BEGIN Dataset content

(** A location is reported in one of four ways.  When one of the two lines
    is missing the context keeps its location and the pipe is never closed.
    When the network fix has no accuracy of at least 1 the location is kept;
    when it is worse than 21 the GPS location is reported, which is the same
    place and accuracy whatever the receiver said; otherwise the coordinates
    of the network fix are, truncated to millionths. *)
Theorem getLocation_spec popen c r c' :
  getLocation popen c = Ok (r, c') -> location_result c c' r.
Proof.
  intros H. unfold getLocation in H.
  apply bind_Ok in H as (pp & _ & H). apply bind_Ok in H as (s & _ & H).
  apply bind_Ok in H as (t & _ & H). destruct (negb _); [injection H as <- <-; by constructor|].
  rewrite gps_hacc_is, bind_ret_l in H. apply bind_Ok in H as (et & _ & H).
  apply bind_Ok in H as (s2 & _ & H). cbv zeta in H.
  destruct (negb _); [injection H as <- <-; by constructor|].
  apply bind_Ok in H as (na & _ & H). apply bind_Ok in H as (hacc & _ & H).
  apply bind_Ok in H as (et2 & _ & H). apply bind_Ok in H as (lo & _ & H).
  apply bind_Ok in H as (la & _ & H). apply bind_Ok in H as (c2 & E & H). injection H as <- <-.
  destruct (Z.leb_spec 22 hacc) as [Hh|Hh]; cbn in E.
  - rewrite gps_located, bind_ret_l in E. injection E as <-. apply LocGps; cbn; [done|lia].
  - destruct (Z.gtb_spec hacc 0) as [Hp|Hp].
    + apply bind_Ok in E as (l & El & E). injection E as <-. unfold located in El. invok El.
      apply to_u32_Ok in Hx as [-> ?], Hx0 as [-> ?]. subst l.
      rewrite uwrap_small by lia.
      apply LocNet with lo la hacc; cbn; (done || lia).
    + injection E as <-. apply LocKept; cbn; [done|lia].
Qed.

Lemma getLocation_spec_witness :
  location_result source_zero
    (set_context (set_location (mkLocation 2 31250000 121500000 15) context_zero) source_zero) 1.
Proof.
  apply (getLocation_spec phone). vm_compute. reflexivity.
Defined.

(** A network location west of Greenwich or south of the equator that is
    accurate to 21 or better has no defined result: a negative coordinate is
    converted to an unsigned number. *)
Theorem negative_coordinate_undefined popen c pp s s2 hacc na lo la :
  popen location_cmd = Some pp -> fscanf location_fmt pp = Ok s ->
  got_str s 0 = Some (bytes "gps") -> (got_str s 6 ≫= last) <> None ->
  fscanf location_fmt (rest s) = Ok s2 -> got_str s2 0 = Some (bytes "net") ->
  got_str s2 4 = Some na -> (length na <= 5)%nat -> atoi (str_array 64 na) = Ok hacc -> 0 < hacc < 22 ->
  got_flt s2 2 = Some lo -> got_flt s2 3 = Some la ->
  scale lo 1000000 < 0 \/ scale la 1000000 < 0 ->
  getLocation popen c = Err Undefined.
Proof.
  intros Hp Hs H0 H6 Hs2 H20 H24 Hn Ha Hh Hlo Hla Hneg. unfold getLocation.
  rewrite Hp. cbn [deref]. rewrite bind_ret_l, Hs, bind_ret_l, H0. cbn [deref]. rewrite bind_ret_l.
  rewrite bool_decide_true by done. cbn [negb]. rewrite gps_hacc_is, bind_ret_l.
  destruct (got_str s 6 ≫= last) as [e|]; [|done]. cbn [deref]. rewrite bind_ret_l, Hs2, bind_ret_l, H20.
  cbn [default from_option id]. rewrite bool_decide_true by done. cbn [negb].
  rewrite H24. cbn [deref]. rewrite bind_ret_l.
  destruct (Nat.ltb_spec 5 (length na)); [lia|]. rewrite Ha, bind_ret_l, Hlo, Hla.
  destruct (got_str s2 6 ≫= last) as [e2|]; cbn [deref]; [|done]. rewrite !bind_ret_l.
  destruct (Z.leb_spec 22 hacc); [lia|]. cbn [andb]. destruct (Z.gtb_spec hacc 0); [|lia].
  unfold located, to_u32.
  destruct (Z.leb_spec 0 (scale lo 1000000)); cbn [andb]; [|done].
  destruct (scale lo 1000000 <? 2 ^ 32); [|done]. rewrite bind_ret_l.
  destruct (Z.leb_spec 0 (scale la 1000000)); [lia|done].
Qed.

(** Washington. *)
Definition west : list Z :=
  bytes "gps Location[gps 38.9,-77.0 acc=20 t=1 et=2]" ++ nl
  ++ bytes "net Location[net 38.9,-77.0 acc=15 t=1 et=2]" ++ nl.

Lemma negative_coordinate_undefined_witness :
  getLocation (fun _ => Some west) source_zero = Err Undefined.
Proof.
  destruct (fscanf location_fmt west) as [s|] eqn:E; [|done].
  destruct (fscanf location_fmt (rest s)) as [s2|] eqn:E2; [|vm_compute in E; injection E as <-; done].
  assert (F : fscanf location_fmt west = Ok s) by exact E.
  assert (F2 : fscanf location_fmt (rest s) = Ok s2) by exact E2.
  vm_compute in E. injection E as <-. vm_compute in E2. injection E2 as <-.
  eapply (negative_coordinate_undefined (fun _ => Some west) source_zero west _ _ 15 (bytes "15"));
    [done|exact F|done|done|exact F2|done|done|cbn; lia|done|lia|reflexivity|reflexivity|].
  right. reflexivity.
Defined.
(** * RLlib [Trainer]: worker-pool orchestration

    A shallow embedding of [rllib/agents/trainer.py]: the retry loop of
    [Trainer.train], the health check of [Trainer._try_recover], the
    evaluation scheduler [Trainer.evaluate], the checkpoint protocol
    [Trainer.__getstate__] / [Trainer.__setstate__], the resource request
    [Trainer.default_resource_request], the configuration merge
    [Trainer.merge_trainer_configs] and the validation of a config
    [Trainer._validate_config].

    The trainer drives code that lives elsewhere (the algorithm's training
    step, the rollout workers, Ray's object store).  That code is an
    interface here, the class [Cluster]: every call into it is answered by
    the cluster and recorded, with its answer, in the trace of the method
    that made it.  Methods of the trainer are computations in a state, error
    and trace monad over the trainer object [self] and the cluster. *)

From Stdlib Require Import ZArith QArith Lia.
From stdpp Require Import base strings list gmap.

Local Open Scope string_scope.
Local Open Scope list_scope.
Local Open Scope nat_scope.

(** ** Python values and exceptions *)

(** The values that cross the trainer's interfaces: results of a training
    step, metrics, serialized worker state.  A [ResultDict] is a [PyDict]. *)
#[warnings="-register-all"]
Inductive pyval :=
| PyNone
| PyBool (b : bool)
| PyInt (z : Z)
| PyStr (s : string)
| PyBytes (bs : list Byte.byte)
| PyDict (items : list (string * pyval)).
(** C6: [_parse_single_row] returns no record for a row of fewer than 6
    cells, or whose date token (cell 0, stripped) is empty, is ["none"] or
    ["null"] in any case, has no digit, or is rejected by [parse_date]. *)
Theorem parse_single_row_rejects (r : row) (month : string) :
  ((length r < 6)%nat \/ date_token r = "" \/ str_lower (date_token r) = "none"
   \/ str_lower (date_token r) = "null" \/ has_digit (date_token r) = false
   \/ (forall pd, parse_date (date_token r) month = Ok (Some pd) -> pd = "")) ->
  parse_single_row parse_date clean_time r month = Ok None.
Proof.
  intro H. rewrite parse_single_row_never_raises. unfold row_outcome.
  destruct r as [|c r']; [reflexivity|].
  destruct (length (c :: r') <? 6)%nat eqn:Hl; [reflexivity|].
  apply Nat.ltb_ge in Hl.
  unfold parse_row_body.
  destruct H as [H|[H|[H|[H|[H|H]]]]].
  - lia.
  - rewrite H. reflexivity.
  - rewrite H. simpl. rewrite orb_true_r. reflexivity.
  - rewrite H. simpl. rewrite orb_true_r. reflexivity.
  - destruct (_ || _); [reflexivity|]. rewrite H. reflexivity.
  - destruct (_ || _); [reflexivity|]. destruct (negb (has_digit _)); [reflexivity|].
    destruct (parse_date (date_token (c :: r')) month) as [[pd|]|e] eqn:Ep;
      simpl; try reflexivity.
    rewrite (H pd eq_refl). reflexivity.
Qed.

End TableProofs.

Lemma parse_table_rows_mandatory_fields_witness :
  parse_table_rows pd_spec ct_spec [header7; data_row "1"; data_row "2"] "03"
    = Ok [rec_03 "01"; rec_03 "02"]
  /\ Forall (fun p => fajr p <> "" /\ maghrib p <> "" /\ isha p <> "")
            [rec_03 "01"; rec_03 "02"].
Proof.
  split; [vm_compute; reflexivity|].
  apply (parse_table_rows_mandatory_fields pd_spec ct_spec
           [header7; data_row "1"; data_row "2"] "03").
  vm_compute. reflexivity.
Defined.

END Dataset content

### [Aim of the task]
Give back the lines above exactly, from the one with "destruct r as [|c r']; [reflexivity|]." through the last line.

### [Result of this exercise]
  destruct r as [|c r']; [reflexivity|].
  destruct (length (c :: r') <? 6)%nat eqn:Hl; [reflexivity|].
  apply Nat.ltb_ge in Hl.
  unfold parse_row_body.
  destruct H as [H|[H|[H|[H|[H|H]]]]].
  - lia.
  - rewrite H. reflexivity.
  - rewrite H. simpl. rewrite orb_true_r. reflexivity.
  - rewrite H. simpl. rewrite orb_true_r. reflexivity.
  - destruct (_ || _); [reflexivity|]. rewrite H. reflexivity.
  - destruct (_ || _); [reflexivity|]. destruct (negb (has_digit _)); [reflexivity|].
    destruct (parse_date (date_token (c :: r')) month) as [[pd|]|e] eqn:Ep;
      simpl; try reflexivity.
    rewrite (H pd eq_refl). reflexivity.
Qed.

End TableProofs.

Lemma parse_table_rows_mandatory_fields_witness :
  parse_table_rows pd_spec ct_spec [header7; data_row "1"; data_row "2"] "03"
    = Ok [rec_03 "01"; rec_03 "02"]
  /\ Forall (fun p => fajr p <> "" /\ maghrib p <> "" /\ isha p <> "")
            [rec_03 "01"; rec_03 "02"].
Proof.
  split; [vm_compute; reflexivity|].
  apply (parse_table_rows_mandatory_fields pd_spec ct_spec
           [header7; data_row "1"; data_row "2"] "03").
  vm_compute. reflexivity.
Defined.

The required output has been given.